The Washington Post reports that the US Deputy Defense Secretary has publicly acknowledged what is being described as the most significant breach of U.S. military computers.
The cause was a flash drive inserted into a U.S. military laptop in the Middle East in 2008.
And the consequence was that the malicious code, which had been placed on the drive by a foreign intelligence agency, uploaded itself onto the network run by the U.S. military’s Central Command. Apparently, the code spread undetected on both classified and unclassified systems, establishing what amounted to a digital beachhead, from which data could be transferred to servers under foreign control.

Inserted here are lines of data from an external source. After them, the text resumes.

(* ===== verification/JobsSystem.v ===== *)
(** * MP4: no job is lost, none is computed twice

    The client, the server and the two channels as a transition system.  Every
    thread action is reduced to its effect on the places a job can be in; the
    invariant follows from the effects. *)
From stdpp Require Import prelude list_tactics.
From S2P Require Import Prelude CInt Jobs JobsData.
Open Scope Z_scope.

Section system.
Context {D : Type} (add_const : D → D) (JOB_NUM JOB_SIZE : nat).
Context (Hnum : (0 < JOB_NUM)%nat) (Hsize : (0 < JOB_SIZE)%nat).

Abbreviation node := (@Jobs.node D).
Abbreviation message := (@Jobs.message D).
Abbreviation JN := (Z.of_nat JOB_NUM).
Abbreviation slice := (JobsData.slice JOB_SIZE).
Abbreviation splice := (JobsData.splice JOB_SIZE).
Abbreviation full := (JobsData.full JOB_NUM JOB_SIZE).
Implicit Types (n : node) (ms : list message).

(** ** The transition system *)

Record sys : Type := Sys {
  client : node; server : node;
  c2s : list message; s2c : list message }.

Definition client_threads : list (@action D) :=
  [state_manager; send_state; adaptor; adaptor_loop JOB_NUM JOB_SIZE;
   client_worker add_const JOB_NUM JOB_SIZE; write_to_server JOB_NUM JOB_SIZE;
   client_reader_check JOB_NUM].
Definition server_threads : list (@action D) :=
  [state_manager; send_state; adaptor; adaptor_loop JOB_NUM JOB_SIZE;
   compute_worker add_const JOB_NUM JOB_SIZE; write_to_clients JOB_NUM JOB_SIZE].

(** A message is on its way once its [write] has returned; a thread that waits
    in [write] for room in the socket has not taken its step.  So these runs,
    over channels without a bound, contain those over sockets of any size;
    JobsSockets.v says which steps a socket lets through. *)
Inductive step : sys → sys → Prop :=
  | step_client h c s up down c' ms :
      h ∈ client_threads → h c = Ok (Some (c', ms)) →
      step (Sys c s up down) (Sys c' s (up ++ ms) down)
  | step_client_receive c s up m down c' ms :
      client_receive JOB_NUM JOB_SIZE m c = Ok (Some (c', ms)) →
      step (Sys c s up (m :: down)) (Sys c' s (up ++ ms) down)
  | step_server h c s up down s' ms :
      h ∈ server_threads → h s = Ok (Some (s', ms)) →
      step (Sys c s up down) (Sys c s' up (down ++ ms))
  | step_server_receive c s m up down s' ms :
      server_receive JOB_NUM JOB_SIZE m s = Ok (Some (s', ms)) →
      step (Sys c s (m :: up) down) (Sys c s' up (down ++ ms)).

(** [bootstrap] and the initial globals. *)
Definition bootstrap (v : list D) : node :=
  Node v (Z.of_nat <$> seq 0 (JOB_NUM / 2))
    (Z.of_nat <$> seq (JOB_NUM / 2) (JOB_NUM / 2)) 0 (-1) false Check Check Check None.
Definition start (v w : list D) : sys :=
  Sys (bootstrap v) (Node w [] [] 0 (-1) false Check Check Check None) [] [].

(** ** Where a job can be *)

(** The jobs of a queue: the end mark is none. *)
Definition jobs (q : list Z) : list Z := filter (.≠ -1) q.

(** The job a thread has pulled and is computing, or is about to move. *)
Definition hand (p : pc) : list Z :=
  match p with Working j | Moving _ j => [j] | _ => [] end.
(** The jobs of a process that are not computed yet, in its queue or in hand. *)
Definition own n : list Z := hand (worker n) ++ hand (reader n) ++ jobs (job_todo n).

(** The job a message carries. *)
Definition msg_job (m : message) : option Z :=
  match m with
  | Data id (Some _) => Some (if decide (JN ≤ id) then id - JN else id)
  | _ => None
  end.
Definition msg_jobs (ms : list message) : list Z := omap msg_job ms.

Definition outstanding (y : sys) : list Z :=
  own (client y) ++ jobs (job_tosend (client y)) ++ msg_jobs (c2s y) ++
  own (server y) ++ jobs (job_tosend (server y)) ++ msg_jobs (s2c y).

Definition all_jobs : list Z := Z.of_nat <$> seq 0 JOB_NUM.

Definition valid (q : list Z) : Prop := Forall (λ z, z ≠ -1 → ∃ j, z = Z.of_nat j ∧ (j < JOB_NUM)%nat) q.

Lemma jobs_app q r : jobs (q ++ r) = jobs q ++ jobs r.
Proof. apply filter_app. Qed.

Lemma jobs_job q (j : nat) : jobs (Z.of_nat j :: q) = Z.of_nat j :: jobs q.
Proof. unfold jobs. rewrite filter_cons_True; [done|lia]. Qed.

This disclosure was apparently part of a deliberate strategy to raise the awareness of the US Congress and the American people of the cyber-threat being faced by the USA. Apparently, the Pentagon’s 15,000 networks and 7 million computing devices are being probed thousands of times daily and the US Government’s concern is that cyberwar is asymmetric and that traditional Cold War deterrence models of assured retaliation do not apply to cyberspace, where it is difficult to identify the instigator of an attack.
The problems faced by the Pentagon are no doubt faced – on a smaller scale – by the UK Ministry of Defence and the British armed services. I do not, however, detect a similar openness about the threat by the UK’s Coalition Government – perhaps because the strategy to address the problem is nothing like as well-developed as it should be.